Parmi les inquisiteurs, parmi les protestants -chasseurs de sorcières, et même parmi les nazis qui ont exterminé des nations entières, il y avait sans aucun doute ceux qui croyaient très sincèrement et avec désintéressement qu'ils faisaient le bien. Mais même s'ils se sont soudainement avérés avoir raison, il s'avère qu'ils étaient toujours motivés par le désir de recevoir une récompense douteuse pour toutes leurs "bonnes" actions. Ils espéraient qu'un monde meilleur allait arriver - pour eux-mêmes et leurs compagnons croyants, mais pas pour les hérétiques, les sorcières et les Juifs qu'ils exterminaient. Ils n'ont pas fait cela pour plus de liberté, mais pour plus de plaisir.

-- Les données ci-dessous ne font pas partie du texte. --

Lemma error_fetching_line (src : source) (e : exn) :
  can_print (lit "Error fetching from " ++ name src ++ lit ": " ++
             exn_name e) = true.
Proof. printable. Qed.

(** C10: the cap bounds the candidates only when it is not negative.
    With 0 no candidate is left, and the source is reported as having no
    valid links and skipped (when the console cannot encode the line
    about the rejected links, the handler of the source adds its error
    line); with [-k] the slice keeps all the deduplicated links except
    the last [k], so that more than [k] are processed as soon as there
    are more than [2 k] of them. *)
Theorem cap_zero_skips_and_negative_drops_last
    (order : list str -> list str) (links : list str) :
  cap_links order links 0 = [] /\
  (forall (src : source) (ts : str) (st : run_state) (soup : node)
          (found rejected : list str),
      http_get (requests st) (url src) = Ok soup ->
      classify_links src (anchors_href soup) = Ok (found, rejected) ->
      process_source 0 ts src st =
      (Ok tt,
       after_request st
         ([(INFO, FetchingFrom (name src) (url src));
           (WARNING, NoValidLinks (name src) (firstn 5 rejected))] ++
          (if can_print (repr_list (firstn 5 rejected)) then []
           else [(ERROR, ErrorFetching (name src) UnicodeEncodeError)])))) /\
  (forall k : nat, 0 < k ->
      cap_links order links (- Z.of_nat k) =
        firstn (length (order links) - k) (order links) /\
      order links =
        cap_links order links (- Z.of_nat k) ++
        skipn (length (order links) - k) (order links) /\
      (2 * k < length (order links) ->
       k < length (cap_links order links (- Z.of_nat k)))).
Proof.
  split; [reflexivity|]. split.
  - intros src ts st soup found rejected Hget Hc.
    unfold process_source.
    rewrite bind_logging, bind_print_ok by apply fetching_line.
    unfold try_except, process_source_try, bind at 1, fetch.
    cbn [requests snd logging]. rewrite Hget.
    unfold bind at 1, lift. rewrite Hc.
    change (cap_links set_order found 0) with (@nil str).
    cbv beta iota. rewrite bind_logging.
    unfold print_line at 1. rewrite no_links_line.
    destruct (can_print (repr_list (firstn 5 rejected))).
    + unfold after_request. simpl. now rewrite <- !app_assoc.
    + rewrite bind_logging, print_line_ok by apply error_fetching_line.
      unfold after_request. simpl. now rewrite <- !app_assoc.
  - intros k Hk. rewrite (cap_links_neg order links k Hk).
    split; [reflexivity|]. split.
    + now rewrite firstn_skipn.
    + intros H. rewrite length_firstn. lia.
Qed.

End CapFacts.

(** C1, as stated, fails: for the Healthline listing the classifier
    accepts an address on another host that carries the listing's host in
    its path; the host of that address does not contain the listing's
    host. *)
Lemma same_site_filter_accepts_foreign_host :
  classify_links (U:=ascii_unicode) Examples.healthline
    [Examples.foreign_link] = Ok ([Examples.foreign_link], []) /\
  listing_host (url Examples.healthline) = Ok (lit "www.healthline.com") /\
  spec_url_host Examples.foreign_link = lit "evil.example" /\
  str_in (lit "www.healthline.com")
         (spec_url_host Examples.foreign_link) = false.
Proof. vm_compute. repeat split. Qed.

(** C5, as stated, fails: with the cap -1, the listing of ten links with
    three accepted gives two candidates, which is more than -1 and is not
    [min 3 (-1)]. *)
Lemma negative_cap_exceeds_bound :
  classify_links (U:=ascii_unicode) Examples.healthline Examples.ten_links
    = Ok (Examples.three_links, []) /\
  is_list_of_set Examples.three_links
    (Examples.dedup Examples.three_links) = true /\
  length (cap_links Examples.dedup Examples.three_links (-1)) = 2 /\
  ~ (Z.of_nat (length (cap_links Examples.dedup Examples.three_links (-1)))
       <= -1)%Z /\
  Z.of_nat (length (cap_links Examples.dedup Examples.three_links (-1)))
    <> Z.min 3 (-1).
Proof.
  split; [reflexivity|]. split; [reflexivity|]. split; [reflexivity|].
  change (length (cap_links Examples.dedup Examples.three_links (-1)))
    with 2.
  split; [lia|discriminate].
Qed.

Section NameFacts.

(** Two texts that agree and are cut at a separator that occurs in
    neither tail have the same tail. *)
Lemma tail_after_last (s : N) (p1 : str) :
  forall (p2 d1 d2 : str),
    p1 ++ s :: d1 = p2 ++ s :: d2 ->
    ~ In s d1 -> ~ In s d2 -> d1 = d2.
Proof.
  induction p1 as [|x p1 IH]; intros [|y p2] d1 d2 H H1 H2; simpl in H.
  - now inversion H.
  - inversion H; subst. exfalso. apply H1.
    apply in_or_app. right. now left.
  - inversion H; subst. exfalso. apply H2.
    apply in_or_app. right. now left.
  - inversion H. eauto.
Qed.

Lemma indexed_names_differ (c1 c2 : save_call) :
  indexed_name c1 -> indexed_name c2 ->
  call_filename c1 = call_filename c2 -> call_idx c1 = call_idx c2.
Proof.
  intros [p1 H1] [p2 H2] E. rewrite H1, H2 in E.
  apply str_of_nat_inj.
  change (lit "_") with [95%N] in E. simpl app in E.
  assert (E' : (p1 ++ 95%N :: str_of_nat (call_idx c1)) ++ lit ".txt" =
               (p2 ++ 95%N :: str_of_nat (call_idx c2)) ++ lit ".txt").
  { rewrite <- !app_assoc. simpl. exact E. }
  apply app_inv_tail in E'.
  apply (tail_after_last 95%N p1 p2 _ _ E');
    apply str_of_nat_no_underscore.
Qed.

End NameFacts.

Section RunFacts.
Context {U : Unicode} {W : World}.

Lemma is_digit_plain (c : N) : is_digit c = true -> plain_char c = true.
Proof.
  unfold is_digit, plain_char.
  rewrite !andb_true_iff, !negb_true_iff, !N.leb_le, !N.eqb_neq. lia.
Qed.

(** On both platforms the name of the file ends as its last part
    does. *)
Lemma txt_filename_indexed (title src_name ts : str) (i : nat) :
  exists prefix,
    txt_filename title src_name ts i =
    prefix ++ lit "_" ++ str_of_nat i ++ lit ".txt".
Proof.
  unfold txt_filename.
  apply os_path_join_tail
    with (h := src_name ++ lit "_" ++ clean_filename title ++ lit "_" ++ ts).
  - now rewrite <- !app_assoc.
  - rewrite !forallb_app. apply andb_true_iff. split; [reflexivity|].
    apply andb_true_iff. split; [|reflexivity].
    apply forallb_forall. intros c Hc. apply is_digit_plain.
    pose proof (str_of_nat_digits i) as Hd.
    rewrite Forall_forall in Hd. now apply Hd.
Qed.

(** ** Commands that keep a property *)

Lemma preserves_bind {A B} (P : run_state -> Prop)
    (m : M A) (k : A -> M B) :
  preserves P m -> (forall a, preserves P (k a)) -> preserves P (bind m k).
Proof.
  intros Hm Hk st HP. unfold bind.
  specialize (Hm st HP).
  destruct (m st) as [[a|e] st1]; simpl in *; auto.
  now apply Hk.
Qed.

Lemma preserves_try_except {A} (P : run_state -> Prop)
    (body : M A) (handler : exn -> M A) :
  preserves P body -> (forall e, preserves P (handler e)) ->
  preserves P (try_except body handler).
Proof.
  intros Hb Hh st HP. unfold try_except.
  specialize (Hb st HP).
  destruct (body st) as [[a|e] st1]; simpl in *; auto.
  now apply Hh.
Qed.

Lemma preserves_for_each {A} (P : run_state -> Prop)
    (l : list A) (body : A -> M unit) :
  (forall x, preserves P (body x)) -> preserves P (for_each l body).
Proof.
  intros Hb. induction l as [|x l IH]; simpl.
  - intros st HP. exact HP.
  - apply preserves_bind; auto.
Qed.

Lemma preserves_logging (ts : str) (l : level) (ev : event) :
  preserves (run_invariant ts) (logging l ev).
Proof. intros st H. exact H. Qed.

Lemma preserves_fetch (ts u : str) : preserves (run_invariant ts) (fetch u).
Proof. intros st H. exact H. Qed.

Lemma preserves_lift {A} (ts : str) (r : result A) :
  preserves (run_invariant ts) (lift r).
Proof. intros st H. exact H. Qed.

Lemma preserves_print (P : run_state -> Prop) (t : str) :
  preserves P (print_line t).
Proof.
  intros st H. unfold print_line. now destruct (can_print t).
Qed.

(** A link leaves the calls as they are, or adds the call with the
    current index and moves the index on, whatever the write does. *)
Lemma preserves_process_link (src : source) (ts link : str) :
  can_print ts = true ->
  preserves (run_invariant ts) (process_link src ts link).
Proof.
  intros Ht st Hinv.
  destruct (can_print link) eqn:Hl;
    [|now rewrite process_link_unprintable by assumption].
  destruct (process_link src ts link st) as [r st1] eqn:E.
  unfold process_link in E.
  rewrite bind_print_ok in E by printable.
  unfold bind at 1 in E. rewrite scrape_article_run in E by assumption.
  destruct (fst (scrape_outcome link (http_get (requests st) link)))
    as [title [|x elements]].
  - rewrite bind_logging, print_line_ok in E by printable.
    injection E as <- <-. destruct Hinv. split; assumption.
  - unfold bind, append_article, read_idx, incr_idx in E.
    match type of E with
    | context [save_article ?a ?b ?c ?d ?e ?f ?s] =>
        pose proof (save_article_ok a b c d e f s (name_can_print src) Ht)
          as Hok;
        pose proof (save_article_effect a b c d e f s)
          as ([w Hs] & _ & Hi & _);
        destruct (save_article a b c d e f s) as [[[]|e'] st']
    end; [|discriminate].
    injection E as <- <-. destruct Hinv as [Hidx Hall].
    unfold after_request in *.
    cbn [fst snd all_articles idx requests saves log] in *.
    split; cbn [fst snd all_articles idx requests saves log].
    + rewrite Hs, map_app, Hidx, Hi, seq_S. reflexivity.
    + rewrite Hs. apply Forall_app. split; [assumption|].
      constructor; [|constructor]. split; [reflexivity|].
      apply txt_filename_indexed.
Qed.

Lemma preserves_process_source (max : Z) (ts : str) (src : source) :
  can_print ts = true ->
  preserves (run_invariant ts) (process_source max ts src).
Proof.
  intros Ht. unfold process_source, process_source_try.
  apply preserves_bind; [apply preserves_logging|intros _].
  apply preserves_bind; [apply preserves_print|intros _].
  apply preserves_try_except;
    [|intros e; apply preserves_bind;
      [apply preserves_logging|intros _; apply preserves_print]].
  apply preserves_bind; [apply preserves_fetch|intros soup].
  apply preserves_bind; [apply preserves_lift|intros [al rl]].
  destruct (cap_links set_order al max);
    [apply preserves_bind;
     [apply preserves_logging|intros _; apply preserves_print]|].
  apply preserves_for_each. intros x. now apply preserves_process_link.
Qed.

Lemma run_invariant_end (sources : list source) (max : Z) :
  run_invariant run_timestamp (snd (fetch_from sources max)).
Proof.
  unfold fetch_from.
  assert (H : run_invariant run_timestamp
                (snd (for_each sources (process_source max run_timestamp)
                               initial_state))).
  { apply preserves_for_each.
    - intros x. apply preserves_process_source, timestamp_can_print.
    - split; [reflexivity|constructor]. }
  destruct (for_each sources _ initial_state) as [[[]|e] st]; exact H.
Qed.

58. Le libre arbitre dans un monde sans liberté est comme un poisson dans un monde sans eau. Il ne peut pas exister parce qu'il ne trouve pas d'utilité pour lui-même. La tyrannie politique tombe éternellement sous l'illusion que le tyran est libre, tandis que ses sujets sont en esclavage; mais lui-même est victime de sa propre tyrannie. Il n'est pas libre de faire ce qu'il veut, parce que ce qu'il veut est prédéterminé, et, en règle générale, dans des limites très étroites, par la nécessité de maintenir la tyrannie. Et cette vérité politique est aussi vraie sur le plan personnel. Si l'intention de faire une bonne action ne conduit pas à instaurer plus de liberté (et donc plus de justice et d'égalité) pour tous, elle sera en partie préjudiciable non seulement à l'objet de l'action, mais aussi à celui qui accomplit cette action, puisque les composantes du mal, cachées dans l'intention, conduisent inévitablement à la restriction de sa propre liberté. Si nous traduisons cela dans le langage du plaisir fonctionnel, le plus proche sera une comparaison avec des aliments qui ne sont pas retirés du corps humain à temps: sa valeur nutritionnelle sous l'influence des éléments nocifs formés est réduite à néant.

59. L'hygiène personnelle et publique et la propreté ont atteint un niveau supérieur au cours des deux derniers siècles; Cela s'est produit principalement parce que les gens ont été constamment enseignés: si la maladie les rattrape, quand ils sont sales et apathiques, alors ce n'est pas du tout parce que Dieu l'a ordonné, mais parce que la nature dispose de cela, et cela peut être complètement évité; non pas parce que c'est ainsi que fonctionne notre monde malheureux, mais parce que les mécanismes de la vie qui peuvent être contrôlés fonctionnent de cette manière.

60. Nous avons dépassé la première phase, physique ou corporelle, de la révolution hygiénique; il est temps d'aller aux barricades et de se battre pour la prochaine phase psychique. Ne pas faire le bien alors que l'on pouvait le faire pour le bien de tous, ce n'est pas faire de l'immoralité: c'est simplement se promener comme si de rien n'était quand on a les mains enduites d'excréments jusqu'aux coudes.